Probabilistic Mapping of Deep Brain Stimulation: Insights from 15 Years of Therapy

Deep brain stimulation (DBS) depends on precise delivery of electrical current to target tissues. However, the specific brain structures responsible for best outcome are still debated. We applied probabilistic stimulation mapping to a retrospective, multidisorder DBS dataset assembled over 15 years at our institution (n(total) = 482 patients; n(Parkinson disease) = 303; n(dystonia) = 64; n(tremor) = 39; n(treatment-resistant depression/anorexia nervosa) = 76) to identify the neuroanatomical substrates of optimal clinical response. Using high-resolution structural magnetic resonance imaging and activation volume modeling, probabilistic stimulation maps (PSMs) that delineated areas of above-mean and below-mean response for each patient cohort were generated and defined in terms of their relationships with surrounding anatomical structures. Our results show that overlap between PSMs and individual patients' activation volumes can serve as a guide to predict clinical outcomes, but that this is not the sole determinant of response. In the future, individualized models that incorporate advancements in mapping techniques with patient-specific clinical variables will likely contribute to the optimization of DBS target selection and improved outcomes for patients.
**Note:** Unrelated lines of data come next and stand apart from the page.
Lemma GLXHeadlessContext_ctor_eq env ws s :
  GLXHeadlessContext_ctor env ws s =
  let dpy := x_open_display env in
  let name := "glXCreateContextAttribsARB"%string in
  let lookup := [XOpenDisplay; glXChooseFBConfig dpy; glXGetProcAddressARB name] in
  if dpy =? NULL then (add_events s [XOpenDisplay], Abort "Cannot connect to DISPLAY!")
  else match glx_fb_configs env dpy with
       | [] => (add_events s lookup, Undefined)
       | fbc0 :: _ =>
           if glx_proc_address env name then
             let context := glx_create_context env dpy fbc0 in
             let pbuffer := glx_create_pbuffer env dpy fbc0 in
             let creation := lookup ++ [glXCreateContextAttribsARB dpy fbc0 NULL;
                                        glXCreatePbuffer dpy fbc0; XFree; XSync dpy;
                                        glXMakeContextCurrent dpy pbuffer pbuffer context] in
             if negb (glx_make_current env dpy pbuffer context)
             then (add_events s creation, Abort "Cannot create GLX context!")
             else (add_events s (creation ++ [glViewport 0 0 (w ws) (h ws)]),
                   Ok (mkGLXHeadlessContext ws dpy context pbuffer))
           else (add_events s lookup, Undefined)
       end.
Proof.
  destruct (x_open_display env =? NULL) eqn:Ed;
    [|destruct (glx_fb_configs env (x_open_display env)) as [|fbc0 fbc] eqn:Ef;
      [|destruct (glx_proc_address env "glXCreateContextAttribsARB") eqn:Ep;
        [destruct (glx_make_current env (x_open_display env)
                     (glx_create_pbuffer env (x_open_display env) fbc0)
                     (glx_create_context env (x_open_display env) fbc0)) eqn:Em|]]];
    cbv beta iota zeta delta
      [GLXHeadlessContext_ctor GLContext_init bind emit error_exit ret
       undefined_behaviour add_events index];
    rewrite ?Ed, ?Ef; cbn [Z.ltb Z.compare Z.to_nat nth_error];
    cbv beta iota zeta delta [ret]; rewrite ?Ep, ?Em;
    cbn [negb NUM_EGLCONTEXT_ALIVE trace cerr egl_error];
    repeat rewrite <- app_assoc; reflexivity.
Qed.

Lemma CGLHeadlessContext_ctor_eq env ws s :
  CGLHeadlessContext_ctor env ws s =
  let err1 := fst (cgl_choose_pixel_format env) in
  let pix := snd (cgl_choose_pixel_format env) in
  let err2 := fst (cgl_create_context env pix) in
  let context := snd (cgl_create_context env pix) in
  let err3 := cgl_set_current_context env context in
  let failure err := Abort ("Error " ++ dec err ++ " when creating CGL Context")%string in
  let creation := [CGLChoosePixelFormat; CGLCreateContext pix NULL] in
  let activation := creation ++ [CGLDestroyPixelFormat pix; CGLSetCurrentContext context] in
  if negb (err1 =? kCGLNoError) then (add_events s [CGLChoosePixelFormat], failure err1)
  else if negb (err2 =? kCGLNoError) then (add_events s creation, failure err2)
  else if negb (err3 =? kCGLNoError) then (add_events s activation, failure err3)
  else (add_events s (activation ++ [glViewport 0 0 (w ws) (h ws)]),
        Ok (mkCGLHeadlessContext ws context)).
Proof.
  unfold CGLHeadlessContext_ctor, cgl_checkError, GLContext_init, bind, emit,
    error_exit, ret, add_events.
  cbv zeta.
  destruct (cgl_choose_pixel_format env) as [err1 pix]. cbn [fst snd].
  destruct (err1 =? kCGLNoError);
    cbn [negb NUM_EGLCONTEXT_ALIVE trace cerr egl_error]; [|reflexivity].
  destruct (cgl_create_context env pix) as [err2 context]. cbn [fst snd].
  destruct (err2 =? kCGLNoError);
    cbn [negb NUM_EGLCONTEXT_ALIVE trace cerr egl_error];
    [|repeat rewrite <- app_assoc; reflexivity].
  destruct (cgl_set_current_context env context =? kCGLNoError);
    cbn [negb NUM_EGLCONTEXT_ALIVE trace cerr egl_error];
    repeat rewrite <- app_assoc; reflexivity.
Qed.

(** ** Order of the teardown calls *)

Lemma subsequence_refl (l : list resource) : subsequence l l = true.
Proof.
  induction l as [|x l IH]; [reflexivity|]. cbn [subsequence].
  destruct x; cbn [resource_eqb]; exact IH.
Qed.

(** The strict form of the reverse-order property implies the other. *)
Lemma teardown_reverses_in_order construction teardown :
  teardown_reverses construction teardown ->
  teardown_in_reverse_order construction teardown.
Proof.
  unfold teardown_reverses, teardown_in_reverse_order. intros ->.
  apply subsequence_refl.
Qed.

Lemma track_untracked (evs : list event) : forall stack,
  forallb untracked evs = true -> fold_left track evs stack = stack.
Proof.
  induction evs as [|e evs IH]; intros stack H; [reflexivity|].
  cbn [forallb] in H. apply andb_true_iff in H as [He H].
  cbn [fold_left]. rewrite <- (IH stack H) at 2. f_equal.
  unfold track, untracked in *.
  destruct (acquires e); [discriminate|]. destruct (releases e); [discriminate|].
  reflexivity.
Qed.

Lemma EGLContext_dtor_calls self s :
  calls_of s (EGLContext_dtor self s)
  = [eglDestroyContext (eglDpy_ self) (eglCtx_ self); eglTerminate (eglDpy_ self)].
Proof. apply calls_of_app. cbn. now rewrite <- app_assoc. Qed.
ANN NEUROL 2020

Automated summary

Deep brain stimulation (DBS) relies on precise delivery of electrical current to target tissues, with the identification of neuroanatomical substrates playing a key role in predicting clinical outcomes. Probabilistic stimulation maps (PSMs) can guide the prediction of clinical responses by overlapping with individual patients' activation volumes. Future advancements in individualized models incorporating mapping techniques and patient-specific clinical variables are likely to enhance DBS target selection and improve patient outcomes.